Outro trabalho, cujo título é “as concepções de poder e autoridade necessárias à interpretação da Lei n. 13869/2019”, dos autores Willibald Quintanilha Bibas Netto e Rafael Fecury Nogueira, externa a polêmica da criminalização de condutas oriundas de abuso de autoridade. Os autores sustentam que grande parte desta polêmica reside no fato de a lei utilizar de elementos do tipo de natureza sui generis. Assim, no intuito de compreender melhor as disposições gerais da referida lei, o trabalho analisa algumas concepções filosóficas de Poder e Autoridade para depois compreender como tais concepções auxiliam na interpretação jurídica dos elementos subjetivos (psíquicos) constantes na Lei nº. 13.869/2019.
O próximo trabalho, denominado “da prerrogativa de não se incriminar: considerações quanto a constitucionalidade do banco de dados de perfil genético”, de autoria de Viviane Freitas Perdigão Lima e Jessé Lindoso Rodrigues, parte das discussões sobre coleta e armazenamento de DNA de condenados por crimes e objetiva analisar a constitucionalidade do Banco de Dados de Perfis Genéticos (BDPG). O referencial teórico pauta-se na impossibilidade de se privilegiar um direito fundamental em detrimento de outro, ao ponto que o direito fundamental desprivilegiado no caso concreto perca ou esvazie o seu núcleo essencial. (ALEXY, 2008; DWORKIN, 2002). A metodologia é exploratória e descritiva do tipo documental. Observa-se que embora as discussões constitucionais sobre o tema ainda não tenham sido sedimentadas, o uso de tal tecnologia torna a persecução penal mais racional e inteligente.
O trabalho que sequencia o livro tem como título o seguinte: “dos instrumentos de justiça penal consensual e o acordo de não persecução penal”. Nesse trabalho, os autores André Luiz Brandini do Amparo, Edmundo Alves De Oliveira e Leonel Cezar Rodrigues analisam os principais instrumentos de justiça penal consensual presentes em nosso ordenamento jurídico, construídos desde a Constituição 1988, até o advento da Lei 13.964/2019, que instituiu, em âmbito legislativo, o acordo de não persecução penal. Os institutos foram analisados de molde a verificar suas hipóteses de aplicação e pontos controvertidos, com a correspondente definição doutrinária e jurisprudencial de cada tópico.
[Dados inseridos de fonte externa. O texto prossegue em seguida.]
(* ===== verification/HashCrc.v ===== *)
(** * Checksums and hexadecimal output (engine/utils/pi_hash.cpp)

    [ToHex], the two table-driven CRCs and Adler-32.  A data pointer is an
    [option] of the bytes it points to ([None] is the null pointer), and
    [size] bytes of it are processed. *)
From S2P Require Import Prelude.
Local Open Scope cint_scope.

Module Checksum.

(** ** ToHex *)
Definition hexLower : list Z :=
  [48; 49; 50; 51; 52; 53; 54; 55; 56; 57; 97; 98; 99; 100; 101; 102].
Definition hexUpper : list Z :=
  [48; 49; 50; 51; 52; 53; 54; 55; 56; 57; 65; 66; 67; 68; 69; 70].

Definition hex_digit (hex : list Z) (i : Z) : Z := nth (Z.to_nat i) hex 0.

Definition ToHex (data : list Z) (uppercase : bool) : list Z :=
  let hex := if uppercase then hexUpper else hexLower in
  flat_map (fun x => [hex_digit hex ((x >> 4) & 0x0F); hex_digit hex (x & 0x0F)]) data.

(** ** CRC tables

    [CrcTable<Poly>]: 256 entries, eight conditional shifts each. *)
Definition crc_bit (Poly c : Z) : Z :=
  if Z.odd c then Poly .^ (c >> 1) else c >> 1.
Definition crc_entry (Poly i : Z) : Z := Nat.iter 8 (crc_bit Poly) i.
Definition CrcTable (Poly : Z) : list Z := List.map (crc_entry Poly) (seqZ 0 256).

Definition kCrc32Poly : Z := 0xEDB88320.
Definition kCrc32cPoly : Z := 0x82F63B78.
Definition kCrc32Table : list Z := CrcTable kCrc32Poly.
Definition kCrc32cTable : list Z := CrcTable kCrc32cPoly.

Definition not32 (x : Z) : Z := x .^ 0xFFFFFFFF.

(** One iteration of [while (size--)]. *)
Definition crc_step (table : list Z) (crc x : Z) : Z :=
  nth (Z.to_nat ((crc .^ x) & 0xFF)) table 0 .^ (crc >> 8).

Definition crc_run (table : list Z) (data : option (list Z)) (size : nat) (prev : Z) : Z :=
  match data with
  | None => if (0 <? size)%nat then 0 else not32 (not32 prev)
  | Some p => not32 (fold_left (crc_step table) (take size p) (not32 prev))
  end.

Definition Crc32 (data : option (list Z)) (size : nat) (prev : Z) : Z :=
  crc_run kCrc32Table data size prev.
Definition Crc32c (data : option (list Z)) (size : nat) (prev : Z) : Z :=
  crc_run kCrc32cTable data size prev.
Em sequência, buscou-se a análise em torno do princípio da obrigatoriedade e sua revisão ante ao novel instituto, bem como do acordo de não continuidade da ação penal.
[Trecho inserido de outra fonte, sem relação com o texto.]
(* ===== verification/HashSha1.v ===== *)
(** * SHA-1 (engine/utils/pi_hash.cpp, namespace sha1_impl) *)
From S2P Require Import Prelude HashBlock.
Import Block.
Local Open Scope cint_scope.

Module Sha1_impl.

(** [uint32_t state[5]] *)
Record State := MkState { sa : Z; sb : Z; sc : Z; sd : Z; se : Z }.
Record Context := MkContext { state : State; count0 : Z; count1 : Z; buffer : list Z }.

(** [w[0..79]]: sixteen words of the block, then the recurrence. *)
Definition schedule_word (w : list Z) : Z :=
  let t := length w in
  let at_ k := nth (t - k) w 0 in
  RotL (at_ 3%nat .^ at_ 8%nat .^ at_ 14%nat .^ at_ 16%nat) 1.
Definition schedule (block : list Z) : list Z :=
  Nat.iter 64 (fun w => w ++ [schedule_word w]) (List.map (word_be block) (seq 0 16)).

Definition f_ch (b c d : Z) : Z := (b & c) .| (inv32 b & d).
Definition f_parity (b c d : Z) : Z := b .^ c .^ d.
Definition f_maj (b c d : Z) : Z := (b & c) .| (b & d) .| (c & d).

Definition round (f : Z -> Z -> Z -> Z) (k : Z) (s : State) (w : Z) : State :=
  let temp := U32 (RotL (sa s) 5 + f (sb s) (sc s) (sd s) + se s + w + k) in
  MkState temp (sa s) (RotL (sb s) 30) (sc s) (sd s).

Definition Transform (st : State) (block : list Z) : State :=
  let w := schedule block in
  let s := fold_left (round f_ch 0x5A827999) (take 20 w) st in
  let s := fold_left (round f_parity 0x6ED9EBA1) (take 20 (drop 20 w)) s in
  let s := fold_left (round f_maj 0x8F1BBCDC) (take 20 (drop 40 w)) s in
  let s := fold_left (round f_parity 0xCA62C1D6) (take 20 (drop 60 w)) s in
  MkState (U32 (sa st + sa s)) (U32 (sb st + sb s)) (U32 (sc st + sc s))
    (U32 (sd st + sd s)) (U32 (se st + se s)).

Definition init_state : State :=
  MkState 0x67452301 0xEFCDAB89 0x98BADCFE 0x10325476 0xC3D2E1F0.
Definition Init (stack : list Z) : Context := MkContext init_state 0 0 stack.

Definition Update (ctx : Context) (data : list Z) : Context :=
  let len := Z.of_nat (length data) in
  let j := Z.to_nat ((count0 ctx >> 3) & 63) in
  let lo := U32 (U32 len << 3) in
  let c0 := U32 (count0 ctx + lo) in
  let c1 := if c0 <? lo then U32 (count1 ctx + 1) else count1 ctx in
  let c1 := U32 (c1 + U32 (len >> 29)) in
  if decide (63 < j + length data)%nat then
    let i := (64 - j)%nat in
    let buf := memcpy_at (buffer ctx) j (take i data) in
    let '(st, i) := transform_loop Transform (length data) (Transform (state ctx) buf) data i in
    MkContext st c0 c1 (memcpy_at buf 0 (drop i data))
  else MkContext (state ctx) c0 c1 (memcpy_at (buffer ctx) j data).

(** Byte [i] of a big-endian word array [ws]. *)
Definition be_byte (ws : list Z) (i : nat) : Z :=
  U8 ((nth (i / 4) ws 0 >> ((3 - (Z.of_nat i & 3)) * 8)) & 255).

(** [while ((ctx.count[0] & 504) != 448)] *)
Fixpoint zero_pad (fuel : nat) (ctx : Context) : Context :=
  match fuel with
  | O => ctx
  | S f => if negb ((count0 ctx & 504) =? 448) then zero_pad f (Update ctx [0x00]) else ctx
  end.

Definition Final (ctx : Context) : list Z :=
  let finalcount := List.map (be_byte [count1 ctx; count0 ctx]) (seq 0 8) in
  let ctx := Update ctx [0x80] in
  let ctx := zero_pad 64 ctx in
  let ctx := Update ctx finalcount in
  let s := state ctx in
  List.map (be_byte [sa s; sb s; sc s; sd s; se s]) (seq 0 20).

Definition Sha1 (stack : list Z) (data : option (list Z)) (size : nat) : list Z :=
  let ctx := Init stack in
  let ctx := match data with
             | Some p => if (0 <? size)%nat then Update ctx (take size p) else ctx
             | None => ctx
             end in
  Final ctx.

Example sha1_abc : Sha1 (replicate 64 7) (Some [97; 98; 99]) 3 =
  [0xa9;0x99;0x3e;0x36;0x47;0x06;0x81;0x6a;0xba;0x3e;0x25;0x71;0x78;0x50;0xc2;0x6c;0x9c;0xd0;0xd8;0x9d].
Proof. vm_compute. reflexivity. Qed.

(** ** Correctness *)

(** The context after absorbing [msg]. *)
Definition rep (ctx : Context) (msg : list Z) : Prop :=
  buffered Transform init_state msg (state ctx) (buffer ctx) /\
  count_pair (count0 ctx) (count1 ctx) (length msg).

Lemma sha1_Init_rep stack : length stack = 64%nat -> rep (Init stack) [].
Proof. intros H. split; [split; [done|reflexivity]|apply count_pair_0]. Qed.

Lemma sha1_Update_rep ctx msg d : rep ctx msg -> rep (Update ctx d) (msg ++ d).
Proof.
  intros [Hbuf Hcnt]. unfold rep, Update.
  pose proof (count_pair_index _ _ _ Hcnt) as [Hidx _].
  pose proof (count_pair_add _ _ _ (length d) Hcnt) as Hadd.
  assert (Hlo : U32 (U32 (Z.of_nat (length d)) << 3) = (8 * Z.of_nat (length d)) mod 2 ^ 32).
  { rewrite Z.shiftl_mul_pow2, wrap_mul_l by lia. unfold wrap. f_equal. lia. }
  rewrite Hlo, length_app. cbv zeta in Hadd. rewrite Hidx.
  case_decide as Hd.
  - destruct (transform_loop _ _ _ _ _) as [st i] eqn:Hl. split; [|exact Hadd].
    eapply buffered_fill; [done|lia|exact Hl].
  - split; [|exact Hadd]. apply buffered_copy; [done|lia].
Qed.

#[export] Instance sha1_streaming : Streaming Context :=
  {| represents := rep; update := Update; update_represents := sha1_Update_rep |}.

Definition more_zeros (ctx : Context) : bool := negb ((count0 ctx & 504) =? 448).

Lemma sha1_more_zeros_spec ctx msg : rep ctx msg ->
  more_zeros ctx = negb (Nat.eqb (length msg mod 64) 56).
Proof.
  intros [_ Hcnt]. pose proof (count_pair_index _ _ _ Hcnt) as [_ Hidx].
  unfold more_zeros. f_equal.
  assert (E : count0 ctx & 504 = ((count0 ctx >> 3) & 63) << 3).
  { change 504 with (63 << 3). apply Z.bits_inj'. intros i Hi.
    rewrite Z.land_spec, !Z.shiftl_spec by lia. destruct (decide (3 <= i)).
    - rewrite Z.land_spec, Z.shiftr_spec by lia. by replace (i - 3 + 3) with i by lia.
    - rewrite !(Z.testbit_neg_r _ (i - 3)) by lia. apply andb_false_r. }
  rewrite E, Hidx, Z.shiftl_mul_pow2 by lia.
  destruct (Nat.eqb_spec (length msg mod 64) 56) as [->|Hne]; [done|].
  apply Z.eqb_neq. lia.
Qed.

Lemma sha1_zero_pad_rep ctx msg : rep ctx msg ->
  rep (zero_pad 64 ctx) (msg ++ replicate ((120 - length msg mod 64) mod 64) 0).
Proof.
  intros H. assert (E : forall f c, zero_pad f c = pad_loop more_zeros f c).
  { induction f as [|f IH]; intros c; simpl; [done|]. unfold more_zeros. by case_match. }
  rewrite E. apply (@pad_loop_represents _ sha1_streaming more_zeros 64 ctx msg sha1_more_zeros_spec H).
  apply Nat.lt_le_incl, Nat.mod_upper_bound. lia.
Qed.

(** The padding loop of [Final] stops: its exit test holds after 64 turns. *)
Lemma sha1_zero_pad_stops ctx msg : rep ctx msg -> more_zeros (zero_pad 64 ctx) = false.
Proof.
  intros H%sha1_zero_pad_rep. rewrite (sha1_more_zeros_spec _ _ H), pad_to_56. done.
Qed.

Definition digest_bytes (s : State) : list Z :=
  be_bytes 4 (sa s) ++ be_bytes 4 (sb s) ++ be_bytes 4 (sc s) ++ be_bytes 4 (sd s) ++ be_bytes 4 (se s).

(** FIPS 180: pad, run the compression over the blocks, print the state. *)
Definition sha1_spec (msg : list Z) : list Z :=
  digest_bytes (fst (absorb Transform init_state (md_pad (be_bytes 8 (8 * Z.of_nat (length msg))) msg))).

Lemma be_byte_words ws n : length ws = n ->
  List.map (be_byte ws) (seq 0 (4 * n)) = concat (List.map (be_bytes 4) ws).
Proof.
  intros <-. induction ws as [|w ws IH] using rev_ind; [done|].
  rewrite length_app, Nat.add_1_r, Nat.mul_succ_r, seq_app, List.map_app, List.map_app, concat_app. f_equal.
  - rewrite <- IH. apply map_ext_in. intros i Hi%in_seq. unfold be_byte.
    rewrite app_nth1; [done|]. apply Nat.Div0.div_lt_upper_bound. lia.
  - set (k := length ws). rewrite Nat.add_0_l.
    assert (Hb : forall j, (j < 4)%nat -> be_byte (ws ++ [w]) (4 * k + j) = U8 (w >> (8 * (3 - Z.of_nat j)))).
    { intros j Hj. unfold be_byte. rewrite app_nth2; rewrite (Nat.mul_comm 4), Nat.div_add_l, Nat.div_small, Nat.add_0_r by lia; [|lia].
      fold k. rewrite Nat.sub_diag. simpl. rewrite land_255, wrap_wrap. do 2 f_equal.
      change 3 with (2 ^ 2 - 1) at 2. rewrite land_mask by lia. unfold wrap.
      rewrite Nat2Z.inj_add, Nat2Z.inj_mul, Z.add_comm, Z.mod_add, Z.mod_small by lia. lia. }
    pose proof (Hb 0%nat) as H0. pose proof (Hb 1%nat) as H1. pose proof (Hb 2%nat) as H2.
    pose proof (Hb 3%nat) as H3. clear Hb. set (m := (4 * k)%nat) in *. clearbody m. simpl.
    rewrite Nat.add_0_r in H0. rewrite Nat.add_1_r in H1.
    rewrite (Nat.add_comm m) in H2, H3. simpl in H2, H3.
    by rewrite H0, H1, H2, H3 by lia.
Qed.

Lemma sha1_Final_spec ctx msg : rep ctx msg -> Final ctx = sha1_spec msg.
Proof.
  intros H. pose proof H as [_ Hcnt]. unfold Final.
  assert (Hbits : List.map (be_byte [count1 ctx; count0 ctx]) (seq 0 8) =
    be_bytes 8 (8 * Z.of_nat (length msg))).
  { change 8%nat with (4 * 2)%nat at 1. rewrite (be_byte_words [count1 ctx; count0 ctx] 2) by done. cbn [List.map concat]. rewrite app_nil_r.
    rewrite <- be_bytes_pair by apply Hcnt. destruct Hcnt as (_ & _ & ->). by apply be_bytes_mod. }
  rewrite Hbits. cbv zeta.
  pose proof (sha1_Update_rep _ _ (be_bytes 8 (8 * Z.of_nat (length msg))) (sha1_zero_pad_rep _ _ (sha1_Update_rep _ _ [0x80] H)))
    as [[_ Habs] _].
  rewrite md_pad_steps in Habs. unfold sha1_spec.
  set (c2 := Update (zero_pad _ _) _) in *. clearbody c2. rewrite Habs.
  change 20%nat with (4 * 5)%nat. rewrite be_byte_words by done.
  unfold digest_bytes. cbn [List.map concat fst]. by rewrite app_nil_r.
Qed.

Lemma Sha1_spec stack l : length stack = 64%nat -> Sha1 stack (Some l) (length l) = sha1_spec l.
Proof.
  intros Hi%sha1_Init_rep. unfold Sha1. rewrite firstn_all. case_match eqn:E.
  - apply sha1_Final_spec. apply (sha1_Update_rep _ [] _ Hi).
  - apply Nat.ltb_ge in E. destruct l; [by apply sha1_Final_spec|simpl in E; lia].
Qed.

(** feeding a message in any chunks and finalising gives the FIPS 180
    digest of the concatenation, whatever the context's buffer held; the
    padding loop of [Final] stops. *)
Theorem sha1_correct (stack : list Z) (chunks : list (list Z)) :
  length stack = 64%nat ->
  Final (fold_left Update chunks (Init stack)) = sha1_spec (concat chunks) /\
  Sha1 stack (Some (concat chunks)) (length (concat chunks)) = sha1_spec (concat chunks) /\
  Sha1 stack None 0 = sha1_spec [] /\
  more_zeros (zero_pad 64 (Update (fold_left Update chunks (Init stack)) [0x80])) = false.
Proof.
  intros Hs. pose proof (sha1_Init_rep stack Hs) as Hi.
  pose proof (update_chunks (Ctx := Context) (Init stack) [] chunks Hi) as Hc. split_and!.
  - by apply sha1_Final_spec.
  - by apply Sha1_spec.
  - by apply sha1_Final_spec.
  - eapply sha1_zero_pad_stops, sha1_Update_rep, Hc.
Qed.

Lemma sha1_correct_witness :
  Sha1 (replicate 64 7) (Some ([97; 98] ++ [99])) 3 = sha1_spec [97; 98; 99].
Proof. apply (sha1_correct (replicate 64 7) [[97; 98]; [99]]). reflexivity. Defined.

End Sha1_impl.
Em “Criminologia verde, abuso animal e tráfico no Brasil: regulação penal deficiente na proteção efetiva do meio ambiente”, os autores Luiz Gustavo Gonçalves Ribeiro e Lélio Braga Calhau analisam, sob a ótica da criminologia verde e do direito penal ambiental, a deficiência da legislação penal brasileira no tocante ao tráfico de animais e alertam o leitor para a gravidade da conduta que atenta conta a dignidade animal e para a omissão do legislador na tipificação da conduta. A pesquisa apresentada é bibliográfica e o método de exposição escolhido foi o lógico-dedutivo.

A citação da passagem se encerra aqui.